### Data section
= Beginning of Section =
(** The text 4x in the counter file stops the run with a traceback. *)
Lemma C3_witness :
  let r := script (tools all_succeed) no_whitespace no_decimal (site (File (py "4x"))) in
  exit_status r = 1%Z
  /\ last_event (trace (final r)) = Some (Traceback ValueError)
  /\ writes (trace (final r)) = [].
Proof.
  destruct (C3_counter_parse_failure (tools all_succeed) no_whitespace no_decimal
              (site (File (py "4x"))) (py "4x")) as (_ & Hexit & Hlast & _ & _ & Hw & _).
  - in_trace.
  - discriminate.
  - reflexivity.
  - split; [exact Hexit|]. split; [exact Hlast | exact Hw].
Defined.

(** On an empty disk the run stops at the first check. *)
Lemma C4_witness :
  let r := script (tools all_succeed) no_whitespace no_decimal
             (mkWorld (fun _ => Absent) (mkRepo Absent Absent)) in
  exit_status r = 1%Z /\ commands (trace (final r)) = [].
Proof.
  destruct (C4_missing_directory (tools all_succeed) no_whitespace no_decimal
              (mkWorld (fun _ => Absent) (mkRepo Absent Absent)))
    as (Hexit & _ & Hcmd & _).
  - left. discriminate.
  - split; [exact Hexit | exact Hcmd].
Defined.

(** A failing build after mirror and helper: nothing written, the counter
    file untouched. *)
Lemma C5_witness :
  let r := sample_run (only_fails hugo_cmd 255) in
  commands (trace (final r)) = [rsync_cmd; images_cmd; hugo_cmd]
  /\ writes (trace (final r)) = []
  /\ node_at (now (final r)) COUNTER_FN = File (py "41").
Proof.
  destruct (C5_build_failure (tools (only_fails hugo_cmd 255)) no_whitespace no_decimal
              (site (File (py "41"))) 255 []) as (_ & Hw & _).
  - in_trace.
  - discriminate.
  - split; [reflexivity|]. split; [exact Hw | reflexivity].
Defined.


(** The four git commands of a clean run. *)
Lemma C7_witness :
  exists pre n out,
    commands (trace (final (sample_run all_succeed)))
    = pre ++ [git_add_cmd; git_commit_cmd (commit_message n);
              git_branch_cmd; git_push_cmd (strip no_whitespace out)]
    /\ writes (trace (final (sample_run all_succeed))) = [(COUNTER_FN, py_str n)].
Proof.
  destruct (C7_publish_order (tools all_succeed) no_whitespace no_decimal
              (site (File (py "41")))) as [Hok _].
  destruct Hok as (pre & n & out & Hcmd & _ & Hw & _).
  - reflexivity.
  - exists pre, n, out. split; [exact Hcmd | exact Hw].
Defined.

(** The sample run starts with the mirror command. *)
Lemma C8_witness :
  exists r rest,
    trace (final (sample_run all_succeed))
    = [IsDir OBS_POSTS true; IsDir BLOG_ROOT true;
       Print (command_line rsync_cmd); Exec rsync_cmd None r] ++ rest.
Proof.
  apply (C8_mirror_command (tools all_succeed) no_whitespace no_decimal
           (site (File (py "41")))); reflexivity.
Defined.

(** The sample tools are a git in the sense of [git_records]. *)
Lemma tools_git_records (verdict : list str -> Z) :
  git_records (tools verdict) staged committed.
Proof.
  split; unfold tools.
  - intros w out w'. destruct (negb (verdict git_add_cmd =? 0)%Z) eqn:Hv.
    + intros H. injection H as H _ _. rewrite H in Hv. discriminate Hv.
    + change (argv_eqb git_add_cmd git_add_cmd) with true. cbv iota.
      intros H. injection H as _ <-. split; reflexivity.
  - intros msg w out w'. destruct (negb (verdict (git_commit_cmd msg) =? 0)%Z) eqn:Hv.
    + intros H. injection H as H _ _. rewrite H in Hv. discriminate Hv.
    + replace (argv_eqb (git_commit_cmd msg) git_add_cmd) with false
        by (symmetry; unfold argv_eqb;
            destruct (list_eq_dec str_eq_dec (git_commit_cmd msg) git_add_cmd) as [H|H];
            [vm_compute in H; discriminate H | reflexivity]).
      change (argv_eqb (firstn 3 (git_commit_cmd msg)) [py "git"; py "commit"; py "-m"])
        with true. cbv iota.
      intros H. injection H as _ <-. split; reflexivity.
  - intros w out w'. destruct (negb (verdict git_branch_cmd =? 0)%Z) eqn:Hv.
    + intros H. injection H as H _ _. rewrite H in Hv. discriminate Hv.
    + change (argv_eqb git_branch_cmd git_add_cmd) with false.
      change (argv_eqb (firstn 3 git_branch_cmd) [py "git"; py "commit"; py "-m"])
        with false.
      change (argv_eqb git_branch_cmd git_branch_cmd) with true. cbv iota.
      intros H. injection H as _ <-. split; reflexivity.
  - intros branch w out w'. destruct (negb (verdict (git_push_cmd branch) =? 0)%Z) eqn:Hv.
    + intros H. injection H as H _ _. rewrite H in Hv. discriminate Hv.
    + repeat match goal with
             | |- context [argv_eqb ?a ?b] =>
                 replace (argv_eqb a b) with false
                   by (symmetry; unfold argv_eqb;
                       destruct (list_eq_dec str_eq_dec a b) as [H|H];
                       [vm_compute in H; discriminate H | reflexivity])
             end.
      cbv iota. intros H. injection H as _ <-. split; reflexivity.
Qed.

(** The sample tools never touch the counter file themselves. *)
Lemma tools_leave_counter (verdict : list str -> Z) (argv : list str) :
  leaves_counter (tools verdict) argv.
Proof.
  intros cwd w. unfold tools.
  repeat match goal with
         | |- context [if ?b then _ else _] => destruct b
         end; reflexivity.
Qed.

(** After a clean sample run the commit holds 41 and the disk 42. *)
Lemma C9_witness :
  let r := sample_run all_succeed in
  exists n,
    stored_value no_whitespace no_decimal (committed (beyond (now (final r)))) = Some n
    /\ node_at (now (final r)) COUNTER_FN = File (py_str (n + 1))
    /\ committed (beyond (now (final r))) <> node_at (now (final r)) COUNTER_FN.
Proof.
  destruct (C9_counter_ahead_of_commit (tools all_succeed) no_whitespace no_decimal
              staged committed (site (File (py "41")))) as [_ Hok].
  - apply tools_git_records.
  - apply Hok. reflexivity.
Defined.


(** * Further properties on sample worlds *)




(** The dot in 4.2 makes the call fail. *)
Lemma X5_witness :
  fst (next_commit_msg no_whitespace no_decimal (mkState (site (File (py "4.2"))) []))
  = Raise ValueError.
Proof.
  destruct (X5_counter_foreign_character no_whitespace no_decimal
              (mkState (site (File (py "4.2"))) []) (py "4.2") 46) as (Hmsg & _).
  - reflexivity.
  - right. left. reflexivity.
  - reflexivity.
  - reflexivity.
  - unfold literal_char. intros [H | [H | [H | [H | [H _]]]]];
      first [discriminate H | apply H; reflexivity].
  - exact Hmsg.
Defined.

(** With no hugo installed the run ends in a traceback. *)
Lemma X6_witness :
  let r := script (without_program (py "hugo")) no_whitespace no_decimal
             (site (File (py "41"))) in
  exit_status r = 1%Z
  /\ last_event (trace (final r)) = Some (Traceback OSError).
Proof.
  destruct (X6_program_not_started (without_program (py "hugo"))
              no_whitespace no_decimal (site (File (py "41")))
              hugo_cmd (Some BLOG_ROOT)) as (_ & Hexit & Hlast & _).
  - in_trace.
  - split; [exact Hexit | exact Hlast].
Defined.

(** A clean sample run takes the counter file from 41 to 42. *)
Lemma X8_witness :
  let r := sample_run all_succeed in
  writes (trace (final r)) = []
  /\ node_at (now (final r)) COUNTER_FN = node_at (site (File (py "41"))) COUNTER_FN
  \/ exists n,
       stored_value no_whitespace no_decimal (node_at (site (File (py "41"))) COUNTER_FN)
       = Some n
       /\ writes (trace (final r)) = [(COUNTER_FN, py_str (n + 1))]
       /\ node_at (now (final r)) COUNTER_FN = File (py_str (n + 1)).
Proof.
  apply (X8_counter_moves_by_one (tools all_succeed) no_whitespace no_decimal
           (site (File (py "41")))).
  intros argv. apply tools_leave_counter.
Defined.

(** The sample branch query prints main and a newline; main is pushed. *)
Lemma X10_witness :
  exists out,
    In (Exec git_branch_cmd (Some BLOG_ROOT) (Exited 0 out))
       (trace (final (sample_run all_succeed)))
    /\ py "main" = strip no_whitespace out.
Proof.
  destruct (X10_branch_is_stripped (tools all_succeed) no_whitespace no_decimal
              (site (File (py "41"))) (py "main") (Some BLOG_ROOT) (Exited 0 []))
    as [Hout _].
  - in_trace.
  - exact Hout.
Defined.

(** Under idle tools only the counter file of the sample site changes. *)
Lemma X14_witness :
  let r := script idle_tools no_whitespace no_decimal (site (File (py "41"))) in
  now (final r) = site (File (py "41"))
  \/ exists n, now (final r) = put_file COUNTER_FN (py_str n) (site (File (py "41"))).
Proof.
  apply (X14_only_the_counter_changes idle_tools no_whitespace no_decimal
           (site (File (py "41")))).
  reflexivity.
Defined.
= End of Section =
= Beginning of Section =
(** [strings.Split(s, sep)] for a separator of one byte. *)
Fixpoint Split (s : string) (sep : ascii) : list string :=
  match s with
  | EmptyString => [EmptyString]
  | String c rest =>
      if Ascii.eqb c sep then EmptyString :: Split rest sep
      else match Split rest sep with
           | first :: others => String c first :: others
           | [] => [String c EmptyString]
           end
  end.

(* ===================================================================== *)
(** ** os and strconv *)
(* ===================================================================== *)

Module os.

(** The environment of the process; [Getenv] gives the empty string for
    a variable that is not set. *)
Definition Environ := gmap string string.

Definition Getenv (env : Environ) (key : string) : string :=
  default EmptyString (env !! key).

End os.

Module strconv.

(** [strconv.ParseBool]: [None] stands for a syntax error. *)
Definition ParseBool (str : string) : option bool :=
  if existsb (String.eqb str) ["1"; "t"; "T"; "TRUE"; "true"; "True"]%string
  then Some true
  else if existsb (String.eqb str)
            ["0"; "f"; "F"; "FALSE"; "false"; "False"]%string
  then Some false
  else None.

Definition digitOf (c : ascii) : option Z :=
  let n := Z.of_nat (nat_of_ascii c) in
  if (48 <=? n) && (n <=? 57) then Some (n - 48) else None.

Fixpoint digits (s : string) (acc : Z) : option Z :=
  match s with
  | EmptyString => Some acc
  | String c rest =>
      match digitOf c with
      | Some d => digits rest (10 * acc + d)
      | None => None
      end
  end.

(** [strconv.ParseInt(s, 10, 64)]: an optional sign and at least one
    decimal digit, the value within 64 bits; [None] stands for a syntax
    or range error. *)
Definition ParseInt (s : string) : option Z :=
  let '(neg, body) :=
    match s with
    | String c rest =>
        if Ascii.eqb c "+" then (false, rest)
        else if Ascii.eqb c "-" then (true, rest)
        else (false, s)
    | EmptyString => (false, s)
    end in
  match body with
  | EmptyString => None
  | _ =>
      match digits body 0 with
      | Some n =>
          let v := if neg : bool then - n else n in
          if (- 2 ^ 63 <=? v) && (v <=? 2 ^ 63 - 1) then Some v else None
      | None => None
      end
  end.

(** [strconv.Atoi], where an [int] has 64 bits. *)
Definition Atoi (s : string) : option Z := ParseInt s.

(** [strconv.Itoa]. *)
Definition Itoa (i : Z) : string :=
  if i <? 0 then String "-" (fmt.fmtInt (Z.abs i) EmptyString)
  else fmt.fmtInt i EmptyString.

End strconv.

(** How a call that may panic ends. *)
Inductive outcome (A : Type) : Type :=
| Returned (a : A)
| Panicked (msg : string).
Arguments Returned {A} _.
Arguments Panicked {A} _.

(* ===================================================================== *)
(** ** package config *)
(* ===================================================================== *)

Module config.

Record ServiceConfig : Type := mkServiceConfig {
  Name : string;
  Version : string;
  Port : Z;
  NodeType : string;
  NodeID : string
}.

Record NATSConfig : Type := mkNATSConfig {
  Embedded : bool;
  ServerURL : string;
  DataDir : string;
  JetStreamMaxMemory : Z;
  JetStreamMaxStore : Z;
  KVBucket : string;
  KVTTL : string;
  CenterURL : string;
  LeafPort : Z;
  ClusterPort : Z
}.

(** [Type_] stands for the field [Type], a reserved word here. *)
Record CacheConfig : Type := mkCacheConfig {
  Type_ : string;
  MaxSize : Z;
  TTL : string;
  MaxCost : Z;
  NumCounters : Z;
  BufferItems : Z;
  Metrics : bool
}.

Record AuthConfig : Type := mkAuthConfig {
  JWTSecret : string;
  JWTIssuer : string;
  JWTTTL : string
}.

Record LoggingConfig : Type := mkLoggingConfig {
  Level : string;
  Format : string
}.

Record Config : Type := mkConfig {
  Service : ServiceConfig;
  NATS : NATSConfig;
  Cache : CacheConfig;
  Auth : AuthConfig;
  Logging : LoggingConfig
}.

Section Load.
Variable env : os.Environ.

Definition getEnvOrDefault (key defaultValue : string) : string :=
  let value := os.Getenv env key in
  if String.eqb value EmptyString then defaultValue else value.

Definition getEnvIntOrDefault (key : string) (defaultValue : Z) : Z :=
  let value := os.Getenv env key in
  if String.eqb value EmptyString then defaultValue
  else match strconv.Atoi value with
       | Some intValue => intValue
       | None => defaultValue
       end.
= End of Section =
= Beginning of Section =
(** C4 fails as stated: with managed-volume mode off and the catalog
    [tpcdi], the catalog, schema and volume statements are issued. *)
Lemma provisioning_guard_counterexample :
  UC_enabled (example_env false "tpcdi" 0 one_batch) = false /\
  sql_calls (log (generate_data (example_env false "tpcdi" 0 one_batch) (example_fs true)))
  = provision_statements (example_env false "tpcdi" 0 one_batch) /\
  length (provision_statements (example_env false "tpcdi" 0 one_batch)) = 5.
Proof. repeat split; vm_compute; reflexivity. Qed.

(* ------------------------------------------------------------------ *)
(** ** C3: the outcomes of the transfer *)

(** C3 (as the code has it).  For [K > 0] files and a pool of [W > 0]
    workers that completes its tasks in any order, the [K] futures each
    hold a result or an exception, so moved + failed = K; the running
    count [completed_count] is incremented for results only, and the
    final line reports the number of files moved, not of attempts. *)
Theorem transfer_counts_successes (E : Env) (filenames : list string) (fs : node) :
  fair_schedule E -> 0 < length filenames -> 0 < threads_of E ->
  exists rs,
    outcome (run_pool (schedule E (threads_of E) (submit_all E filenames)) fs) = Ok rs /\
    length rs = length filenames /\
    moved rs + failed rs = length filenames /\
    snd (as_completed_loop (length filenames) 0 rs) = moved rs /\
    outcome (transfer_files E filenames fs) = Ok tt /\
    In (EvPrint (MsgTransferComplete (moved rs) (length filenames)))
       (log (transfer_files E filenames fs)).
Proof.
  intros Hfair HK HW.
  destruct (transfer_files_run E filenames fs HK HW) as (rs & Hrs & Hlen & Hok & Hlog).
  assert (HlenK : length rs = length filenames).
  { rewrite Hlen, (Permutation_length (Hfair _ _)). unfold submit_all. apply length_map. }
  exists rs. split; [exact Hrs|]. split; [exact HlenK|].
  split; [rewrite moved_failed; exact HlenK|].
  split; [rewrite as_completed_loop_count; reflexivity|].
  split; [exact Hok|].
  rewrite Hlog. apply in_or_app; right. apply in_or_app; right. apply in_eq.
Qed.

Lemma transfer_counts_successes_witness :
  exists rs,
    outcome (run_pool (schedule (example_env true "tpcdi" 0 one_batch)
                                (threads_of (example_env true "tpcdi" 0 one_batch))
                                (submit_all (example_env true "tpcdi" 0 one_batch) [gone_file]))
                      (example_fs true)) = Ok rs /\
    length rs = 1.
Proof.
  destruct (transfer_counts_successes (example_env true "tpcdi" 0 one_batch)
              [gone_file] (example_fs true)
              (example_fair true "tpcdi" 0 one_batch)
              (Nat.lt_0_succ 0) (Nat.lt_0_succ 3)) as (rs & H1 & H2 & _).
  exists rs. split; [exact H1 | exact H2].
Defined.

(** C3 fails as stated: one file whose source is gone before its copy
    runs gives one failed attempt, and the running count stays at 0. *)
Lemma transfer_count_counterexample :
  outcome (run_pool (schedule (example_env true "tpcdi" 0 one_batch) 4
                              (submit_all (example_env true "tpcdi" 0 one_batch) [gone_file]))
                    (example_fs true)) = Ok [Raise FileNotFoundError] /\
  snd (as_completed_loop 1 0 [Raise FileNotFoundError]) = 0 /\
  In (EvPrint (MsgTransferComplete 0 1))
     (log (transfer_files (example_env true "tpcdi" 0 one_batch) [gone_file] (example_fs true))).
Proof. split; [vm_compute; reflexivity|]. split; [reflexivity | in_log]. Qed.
= End of Section =
### The task
In the data above, retype exactly and only the lines between the one holding "then (false, rest)" and the one holding "let v := if", inclusive.

### Output below
        if Ascii.eqb c "+" then (false, rest)
        else if Ascii.eqb c "-" then (true, rest)
        else (false, s)
    | EmptyString => (false, s)
    end in
  match body with
  | EmptyString => None
  | _ =>
      match digits body 0 with
      | Some n =>
          let v := if neg : bool then - n else n in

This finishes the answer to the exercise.